Historically, base salaries were not a major focal point in compensation conversations. However, over the past few years, given record inflation and heightened regulation around the disclosure of salary ranges in job postings, salaries have become a bigger part of discussions. Notably, according to Eisenhandler &Co., across alternatives, salary increases going into 2024 are likely to be at 5% for private funds managers. Further to this point, according to data gathered by Eisenhandler & Co., hedge funds have recently increased their salary caps to between $250K and $275K. Moreover, illiquid managers like alternative credit real estate and private equity, tend to have higher base salaries given their differing compensation philosophies and bend towards stability compared to hedge funds. Alternative credit and real estate base caps range between $300K to $375K and private equity skews even higher in the $400K to $500K range, significantly higher than hedge fund peers.
Considering the recent proposals prohibiting non-competes in the US, many firms have spent 2023 auditing restrictive covenants holistically, including non-competes. While non-competes are currently in legal limbo, recent proposals have led many firms to re-examine their own restrictive covenants including non-competes, garden leave, notice periods, and non-solicit agreements. Despite reassessment of policies, non-competes continue to range from thirty days to twelve months depending on level of seniority and role. On occasion, systematic and quantitative hedge funds continue to enforce non-compete periods of eighteen to twenty-four months to safeguard intellectual property. While many firms continue to leverage non-competes, it is worth noting, given the recent scrutiny, one could speculate managers will extend notice periods as a substitute for non-compete periods.

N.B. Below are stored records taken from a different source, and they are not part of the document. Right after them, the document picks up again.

(* ===== verification/Routes.v ===== *)
(** * Routes

    How the services' routers run a request: FastAPI validates the body, path ids
    are parsed, and the service call runs in a unit of work, under an
    Idempotency-Key where the route takes one ([api/v1/_helpers.py]).  [R] is the
    idempotency store, [D * X] the service's database and outside world. *)
From S2P Require Import Prelude PyText PyNum Fingerprint UnitOfWork Relational Idempotency Pydantic.

Module Routes.
Import Pydantic.
Open Scope Z_scope.

Section routes.
Context {D X Code R : Type} `{!RedisLike R}.

Abbreviation answer := (outcome (Idem.route_exn (exn Code)) (Z * json)).
Abbreviation run := (R → D * X → answer * R * (D * X)).

(** A request that is refused before anything runs. *)
Definition refused (e : exn Code) : run := λ s w, (Raise (Idem.Action e), s, w).

(** FastAPI validates the body first; its exception carries what was sent. *)
Definition with_body {A} (p : json → parsed A) (b : json) (k : A → run) : run := λ s w,
  match p b with Ok a => k a s w | Raise _ => (Raise (Idem.RequestValidationError b), s, w) end.

(** [_helpers.parse_uuid] *)
Definition with_uuid (invalid : Code) (v : string) (k : uuid → run) : run := λ s w,
  match PyNum.parse_uuid v with Some u => k u s w | None => refused (AppError invalid) s w end.

(** A route with no key. *)
Definition plain {A} (st : Z) (render : A → json) (work : handler D X Code A) : run := λ s w,
  match action_of work w with
  | (Ok a, w') => (Ok (st, render a), s, w')
  | (Raise e, w') => (Raise (Idem.Action e), s, w')
  end.

Variables (service : string) (ttl : Z) (sha256_hex : string → string).

(** [_helpers.idempotent] *)
Definition idempotent {A} (c : Idem.clock) (route : string) (key : option string) (payload : fields) (st : Z)
    (render : A → json) (work : handler D X Code A) : run :=
  Idem.idempotent_route service ttl c route key (Fingerprint.fingerprint sha256_hex (JObj payload)) st render (action_of work).

(** ** Invariants of the database *)

Variable P : D → Prop.

(** A route keeps an invariant when its service call does. *)
Definition keeps (k : run) : Prop := ∀ s w, P w.1 → P (k s w).2.1.

Lemma keeps_action {A} (work : handler D X Code A) w : stable P work → P w.1 → P (action_of work w).2.1.
Proof.
  intros Hs Hw. unfold action_of. pose proof (stable_request P work w.1 w.2 Hs Hw) as Hr.
  by destruct (request work w.1 w.2) as [[r d] x].
Qed.

Lemma keeps_plain {A} st (render : A → json) (work : handler D X Code A) : stable P work → keeps (plain st render work).
Proof.
  intros Hs s w Hw. pose proof (keeps_action work w Hs Hw) as Ha. unfold plain.
  by destruct (action_of work w) as [[a|e] w'].
Qed.

Lemma keeps_idempotent {A} c route key payload st (render : A → json) (work : handler D X Code A) :
  stable P work → keeps (idempotent c route key payload st render work).
Proof.
  intros Hs s w Hw. pose proof (keeps_action work w Hs Hw) as Ha. unfold idempotent, Idem.idempotent_route.
  destruct (action_of work w) as [[a|e] w']; repeat case_match; done.
Qed.

Lemma keeps_body {A} (f : json → parsed A) b k : (∀ a, f b = Ok a → keeps (k a)) → keeps (with_body f b k).
Proof. intros Hk s w Hw. unfold with_body. destruct (f b) as [a|e]; [by apply (Hk a)|done]. Qed.

Lemma keeps_uuid invalid v k : (∀ u, keeps (k u)) → keeps (with_uuid invalid v k).
Proof. intros Hk s w Hw. unfold with_uuid. destruct (PyNum.parse_uuid v) as [u|]; [by apply Hk|done]. Qed.

(** ** Replays *)

(** A keyed route runs its work once or not at all. *)
Lemma idempotent_world {A} c route key payload st (render : A → json) (work : handler D X Code A) s w :
  (idempotent c route key payload st render work s w).2 = w ∨
  (idempotent c route key payload st render work s w).2 = (action_of work w).2.
Proof.
  unfold idempotent, Idem.idempotent_route. destruct (action_of work w) as [[a|e] w']; repeat case_match; simpl; auto.
Qed.

(** An answer that is no replay comes from the work. *)
Lemma idempotent_ok {A} c route key payload st (render : A → json) (work : handler D X Code A) s w r s1 w1 :
  (∀ k, key = Some k → truthy k = true → r_get (Idem.c_set c) (Idem._key service route k) s = None) →
  idempotent c route key payload st render work s w = (Ok r, s1, w1) →
  ∃ a, action_of work w = (Ok a, w1) ∧ r = (st, render a).
Proof.
  intros Hfree. unfold idempotent, Idem.idempotent_route.
  destruct key as [k|]; [destruct (truthy k) eqn:Hk; [rewrite Idem.begin_free by by apply Hfree|]|];
    destruct (action_of work w) as [[a|e] w2]; try done; intros [= <- <- <-]; by exists a.
Qed.

(** A completed request is replayed to whoever presents the key with the same
    payload, whatever the work would have done. *)
Lemma idempotent_replay {A B} c c' route key payload st st' (render : A → json) (render' : B → json)
    (work : handler D X Code A) (work' : handler D X Code B) s s1 w w1 w' r :
  truthy key = true → r_get (Idem.c_set c) (Idem._key service route key) s = None →
  Idem.c_set c' ≤ Idem.c_get c' ∧ Idem.c_done c ≤ Idem.c_get c' < Idem.c_done c + ttl →
  idempotent c route (Some key) payload st render work s w = (Ok r, s1, w1) →
  idempotent c' route (Some key) payload st' render' work' s1 w' = (Ok r, s1, w').
Proof.
  intros Hk Hfree Hc. unfold idempotent at 1. unfold Idem.idempotent_route. rewrite Hk, Idem.begin_free by done.
  destruct (action_of work w) as [[a|e] w2]; [|done]. intros [= <- <- <-]. unfold idempotent.
  rewrite (Idem.route_completed _ _ _ _ _ (Fingerprint.fingerprint sha256_hex (JObj payload)) _ st _ (render a))
    by (done || lia || apply Idem.complete_get; lia).
  by rewrite decide_True.
Qed.

End routes.

(** ** Two runs of a route *)

Section same_runs.
Context {D X Code R O : Type} `{!RedisLike R} (view : D → O).
Variables (service : string) (ttl : Z) (sha256_hex : string → string).

Abbreviation run := (R → D * X → outcome (Idem.route_exn (exn Code)) (Z * json) * R * (D * X)).

(** From worlds the view cannot tell apart: same answer, same store, and worlds
    it cannot tell apart. *)
Definition same_run (k k' : run) : Prop := ∀ s w w', view w.1 = view w'.1 → w.2 = w'.2 →
  (k s w).1 = (k' s w').1 ∧ view (k s w).2.1 = view (k' s w').2.1 ∧ (k s w).2.2 = (k' s w').2.2.

Lemma same_refused e : same_run (refused e) (refused e).
Proof. by intros s w w' Hd Hx. Qed.

Lemma same_plain {A B} st (render : A → json) (render' : B → json) (work : handler D X Code A) (work' : handler D X Code B) :
  alike view work work' (λ a b, render a = render' b) → same_run (plain st render work) (plain st render' work').
Proof.
  intros Ha s w w' Hd Hx. destruct (alike_request view work work' _ w w' Ha Hd Hx) as (Hr & Hv & He). unfold plain.
  destruct (action_of work w) as [[a|e] w1], (action_of work' w') as [[b|e'] w1']; simpl in *; try done;
    [by rewrite Hr|by subst].
Qed.

Lemma same_idempotent {A B} c route key payload st (render : A → json) (render' : B → json)
    (work : handler D X Code A) (work' : handler D X Code B) :
  alike view work work' (λ a b, render a = render' b) →
  same_run (idempotent service ttl sha256_hex c route key payload st render work)
    (idempotent service ttl sha256_hex c route key payload st render' work').
Proof.
  intros Ha s w w' Hd Hx. destruct (alike_request view work work' _ w w' Ha Hd Hx) as (Hr & Hv & He).
  unfold idempotent, Idem.idempotent_route.
  destruct (action_of work w) as [[a|e] w1], (action_of work' w') as [[b|e'] w1']; simpl in *; try done;
    [rewrite Hr|subst]; repeat case_match; done.
Qed.

Lemma same_body {A} (p : json → parsed A) b (k k' : A → run) :
  (∀ a, p b = Ok a → same_run (k a) (k' a)) → same_run (with_body p b k) (with_body p b k').
Proof. intros Hk. unfold with_body. intros s w w' Hd Hx. destruct (p b) as [a|e]; [by apply Hk|done]. Qed.

Lemma same_uuid invalid v (k k' : uuid → run) :
  (∀ u, same_run (k u) (k' u)) → same_run (with_uuid invalid v k) (with_uuid invalid v k').
Proof. intros Hk. unfold with_uuid. intros s w w' Hd Hx. destruct (PyNum.parse_uuid v) as [u|]; [by apply Hk|done]. Qed.
End same_runs.
End Routes.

As firms plan for year end, succession and awarding the next generation of talent is an important component to be considered. Recently, both Schulte Roth & Zabel (SRZ) and Eisenhandler & Co. have seen a slow increase in interest from privately held alternative asset managers in establishing arrangements, to provide employees with opportunities to share in the future appreciation of their firms as ongoing concerns as opposed to investments in particular funds. To ensure a successful transition, the promotional criteria for each job level needs to be easily understood, well communicated, and most importantly, transparent. The path to partner for top-performers and the highest potential employees should revolve around building trust. Many firms plan to recognize, reward, and retain the next generation with phantom and/or real equity. These arrangements range from actual equity interests, typically in the form of profits interests, to so-called “phantom” arrangements in which participants may become entitled to cash bonuses in respect of annual profits and/or a payment upon the sale of the manager. In many cases, the design of the arrangement is dictated by which employees the manager wants to include in as participants.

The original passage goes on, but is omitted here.